だが彼らの場合、なぜか、離れて立っているのを見るだけでむず痒くなる。いらいらする。腹が減る。マジックポイントが目減りし、奥義は当たらず、装備を間違えて出動し、キングスライムに吹っ飛ばされ、動く石像に踏まれ、五十連続でハズレの宝箱を引く。

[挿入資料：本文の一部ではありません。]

(** the outer loop from its test [!_exiting]; when the loop is left the
    thread function returns and the destructor of [lock] releases [_mutex] *)
Definition worker_pass (head idle : Task -> Z -> M (WorkerStop * Task * Z))
    (i : Z) (t : Task) (dice : Z) : M (WorkerStop * Task * Z) :=
  p <- get ;;
  if _exiting p then emit EvUnlock ;; ret (StopExit, t, dice) else
  wk <- works_at i ;;
  let '(ok, q', t) := wq_pop_front (queue wk) t in
  set_queue i q' ;;
  if ok then worker_dispatch head t dice else
  r <- _steal t dice ;;
  let '(stolen, t, dice) := r in
  if stolen then worker_dispatch head t dice else
  p <- get ;;
  match _task_queue p with
  | x :: rest => modify (set_task_queue rest) ;; worker_dispatch head x dice
  | [] => idle t dice
  end.

(** The lambda [spawn] starts for worker [i], run from [pc] with the
    locals [t] and [dice] to the next stop.  [n] bounds the number of
    jumps, the two resumptions counted as one each. *)
Fixpoint worker_run (n : nat) (pc : WorkerPc) (i : Z) (t : Task) (dice : Z)
  : M (WorkerStop * Task * Z) :=
  match n with
  | O => ret (StopFuel, t, dice)
  | S n' =>
      let head := worker_run n' AtLoopHead i in
      let idle := worker_run n' AtIdleTest i in
      match pc with
      | AtLoopHead => worker_pass head idle i t dice
      | AtIdleTest => worker_idle head idle i t dice
      | AfterCvWait =>
          (* [--_idle_workers;] *)
          modify (fun p => set_idle_workers (usize (_idle_workers p - 1)) p) ;;
          idle t dice
      | AfterTask =>
          (* [t = nullptr; _mutex.lock();] *)
          emit EvLock ;;
          head task_null dice
      end
  end.

(** the thread function from its first statement: [t {nullptr}],
    [w = *(_works[i])], [dice = i+1], and the lock on [_mutex] *)
Definition worker_start (n : nat) (i : Z) : M (WorkerStop * Task * Z) :=
  works_at i ;;
  emit EvLock ;;
  worker_run n AtLoopHead i task_null (worker_seed i).

(** every task waiting in the pool is a non-empty [TaskType] *)
Definition tasks_set (p : Pool Callable) : Prop :=
  Forall (fun t => holds_target t = true) (_task_queue p) /\
  Forall (fun wk => Forall (fun t => holds_target t = true)
                      (contents task_null WorkQueue_log2N (queue wk))) (_works p).


End Pool.

(** ** A concrete pool *)

(** thread ids 1, 2, ... for the workers; the owner is thread 0 *)
Definition example_fresh (i : Z) : thread_id := Z.to_nat (i + 1).

(** a moved-from [std::function] is empty *)
Definition example_moved (t : TaskType nat) : TaskType nat := task_null.

(** the pool built by [BasicPrivatizedThreadpool(2)] on thread 0 *)
Definition example_pool : Pool nat :=
  (Pool_ctor (R:=unit) 0%nat example_fresh 2).2.1.



(** the pool after [n] more submissions of one task from thread [self] *)
Definition submit_n (n : nat) (self : thread_id) (p : Pool nat) : Pool nat :=
  Nat.iter n
    (fun p => (run (R:=unit) (silent_async example_moved self (task_of 7%nat)) p).2.1) p.

(** a queue of capacity 4 filled by a sequential history of four pushes *)
Definition example_full_queue : RunQueue nat :=
  run_calls 0%nat (fun x => x) 2
    [(PushFront, 1%nat); (PushBack, 2%nat); (PushFront, 3%nat); (PushBack, 4%nat)].


(** the two-worker pool once a worker has raised [_sync] *)
Definition example_pool_synced : Pool nat := set_sync true example_pool.

(** the two-worker pool after the owner submitted one task *)
Definition example_pool_busy : Pool nat := submit_n 1 0%nat example_pool.

(** the two-worker pool with both workers asleep in [w.cv.wait(lock)] *)
Definition example_pool_asleep : Pool nat := set_idle_workers 2 example_pool.


(** * Proofs *)

(** ** Modular arithmetic used below *)

Lemma mod_sub_cancel (n a b c : Z) :
  0 < n -> (a - b) mod n = (c - b) mod n -> a mod n = c mod n.
Proof.
  intros Hn H.
  replace a with ((a - b) + b) by lia. rewrite Zplus_mod, H, <- Zplus_mod.
  f_equal. lia.
Qed.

確かに、今はヒュンケルだけががんじがらめになっている。しかし、あの半魔の硬直した殻の中にも、のたうち渦巻く柔らかな魂がうっすらと見えるのだ。誰かに届くべき紐の先端が、抑制された感情の中に囚われている。
二人を遠ざけるな。
絆の勇者の本能が、そう叫んでいる。だが、言葉での説明が難しい。
「ええと……ひどいこと言われても、諦めなければいいだろう……がんばって、次も挑戦すれば」
いきなり根拠の乏しくなったアドバイスに、ヒュンケルはいよいよ頭を抱えた。
が、しばしのち、幽霊みたいに静かに顔を上げた。
「わかった」
と、か細い声で言った。
そして、現在だ。
メァリは隠れたまま、一点の曇りもない無風の水面の如く気配を消し去ったまま一歩一歩進むヒュンケルの後ろ姿を、固唾をのんで見守っていた。
あと少し。あと少しで、あの半魔の察知領域に入る。
……さあ行け。君ならできる。思いのたけをぶつけてしまえ。
超高磁力の金属同士が、共鳴する音叉が、響き合う管弦が、今まさに出会おうとしている。爆発の予感に胸を躍らせ、痛い程拳を握って、その瞬間を待った。
が。
唐突に、青空が霞んだ。
次いで恐るべき突風が吹き付けた。不意打ちを食らって、メァリは木の幹におでこをぶつけた。
「な、なんだと」
急激な気圧の変化に鼓膜が裏返る。太陽を隠した黒い影は悠々と数百メートルを横切り、ラーハルトの頭上でとぐろを巻いた。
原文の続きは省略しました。